At Bloomberg Businessweek, Vernon Silver describes the unraveling of encrypted blacklists used to monitor instant messages in the Chinese version of Skype, which is produced as a joint venture between Microsoft and Chinese wireless Internet company Tom Online.
[…] Knockel, a bearded, yoga-practicing son of a retired U.S. Air Force officer, has repeatedly beaten the ever-changing encryption that cloaks Skype’s Chinese service. This has allowed him to compile for the first time the thousands of terms—such as “Amnesty International” and “Tiananmen”—that prompt Skype in China to intercept typed messages and send copies to its computer servers in the country. Some messages are blocked altogether. […]

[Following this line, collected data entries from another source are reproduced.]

(** [All] answers true exactly when every bit is set. *)
Lemma All_spec bf :
  All bf = true <-> forall i, (i < length bf)%nat -> Test bf i = true.
Proof.
  unfold All, Count. rewrite bool_decide_eq_true.
  assert (Hlen : length bf = List.length (seq 0 (length bf)))
    by (by rewrite length_seq).
  set (l := seq 0 (length bf)) in *. rewrite Hlen.
  rewrite length_filter_all, Forall_forall. subst l.
  split.
  - intros H i Hi. apply H. apply elem_of_seq. lia.
  - intros H i Hi. apply H. apply elem_of_seq in Hi. lia.
Qed.

Lemma byte_high_bits x n : 0 <= x < 256 -> 8 <= n -> Z.testbit x n = false.
Proof.
  intros Hx Hn. rewrite <- (Z.mod_small x (2 ^ 8)) by lia.
  rewrite Z.testbit_mod_pow2 by lia.
  replace (n <? 8) with false by lia. done.
Qed.

(** Appending a byte commutes with [Z.land]. *)
Lemma land_append_byte a c x y :
  0 <= x < 256 -> 0 <= y < 256 ->
  Z.land (Z.lor (Z.shiftl a 8) x) (Z.lor (Z.shiftl c 8) y)
  = Z.lor (Z.shiftl (Z.land a c) 8) (Z.land x y).
Proof.
  intros Hx Hy. apply Z.bits_inj'. intros n Hn.
  rewrite !Z.land_spec, !Z.lor_spec, !Z.land_spec, !Z.shiftl_spec by lia.
  rewrite Z.land_spec.
  destruct (Z.lt_ge_cases n 8) as [Hlt|Hge].
  - rewrite !(Z.testbit_neg_r _ (n - 8)) by lia. done.
  - rewrite (byte_high_bits x n), (byte_high_bits y n) by lia.
    by rewrite !orb_false_r.
Qed.

End BitfieldFacts.

(** ** Facts about the inbound connection handler *)

Section AcceptorFacts.

Import bitfield acceptor.

Variable Accept : Negotiator.
Variable session : Exit.
Variable meanwhile : gset (list Z) -> gset (list Z).

(** [Run] always calls the negotiator with [encryptionForceIncoming] false
    and with the Fast Extension bit in the reserved bytes. *)
Lemma Run_accept_arguments h ids :
  exists rest,
    (Run Accept session meanwhile h ids).1.2
      = EvAccept false fastExtension (peerID h) :: rest.
Proof.
  unfold Run.
  change (b (Set_ (NewBytes (replicate 8 0) 64) 61)) with fastExtension.
  destruct (Accept _ _ _ _ _ _) as [err|encConn cipher pext pid]; [by eexists|].
  destruct (peerids.Add ids pid) as [ids' []]; by eexists.
Qed.

Lemma Run_handshake_failed h ids err :
  Accept (conn h) (getSKey h) false (checkInfoHash h) fastExtension (peerID h)
    = AcceptErr err ->
  Run Accept session meanwhile h ids
    = (ids, [EvAccept false fastExtension (peerID h); EvLogError err;
             EvConnClose], Returns).
Proof.
  intros Hacc. unfold Run.
  change (b (Set_ (NewBytes (replicate 8 0) 64) 61)) with fastExtension.
  by rewrite Hacc.
Qed.

Lemma Run_duplicate h ids encConn cipher peerExtensions pid :
  Accept (conn h) (getSKey h) false (checkInfoHash h) fastExtension (peerID h)
    = AcceptOk encConn cipher peerExtensions pid ->
  pid ∈ ids ->
  Run Accept session meanwhile h ids
    = (ids, [EvAccept false fastExtension (peerID h);
             EvLogInfo cipher peerExtensions (take 8 pid);
             EvAdd pid false; EvConnClose], Returns).
Proof.
  intros Hacc Hin. unfold Run.
  change (b (Set_ (NewBytes (replicate 8 0) 64) 61)) with fastExtension.
  rewrite Hacc. unfold peerids.Add. by rewrite bool_decide_eq_true_2.
Qed.

Lemma Run_session h ids encConn cipher peerExtensions pid :
  Accept (conn h) (getSKey h) false (checkInfoHash h) fastExtension (peerID h)
    = AcceptOk encConn cipher peerExtensions pid ->
  pid ∉ ids ->
  Run Accept session meanwhile h ids
    = (peerids.Remove (meanwhile ({[ pid ]} ∪ ids)) pid,
       [EvAccept false fastExtension (peerID h);
        EvLogInfo cipher peerExtensions (take 8 pid);
        EvAdd pid true;
        EvPeerNew encConn pid
          (And (NewBytes fastExtension 64) (NewBytes peerExtensions 64))
          (bitfield h);
        EvPeerRun;
        EvRemove pid],
       session).
Proof.
  intros Hacc Hin. unfold Run.
  change (b (Set_ (NewBytes (replicate 8 0) 64) 61)) with fastExtension.
  rewrite Hacc. unfold peerids.Add. by rewrite bool_decide_eq_false_2.
Qed.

Recent additions include phrases with the word “Ferrari,” a reference to the March 2012 car-crash death of a Communist Party leader’s son, and “723,” a reference to the July 23, 2011, date of a train crash that killed 40 people. Knockel says one of the most surprising findings is that the latest enhancement to TOM-Skype sends information about both sender and recipient to the Chinese computer servers. That means that even users of the standard Skype program outside China are subject to monitoring if they communicate with users of the Chinese version, he says. “If you are talking to someone using TOM-Skype, you yourself are being surveilled,” he says.
Silver reports that Microsoft has shrugged off responsibility onto its Chinese partner, stating that “as majority partner in the joint venture, TOM has established procedures to meet its obligations under local laws.”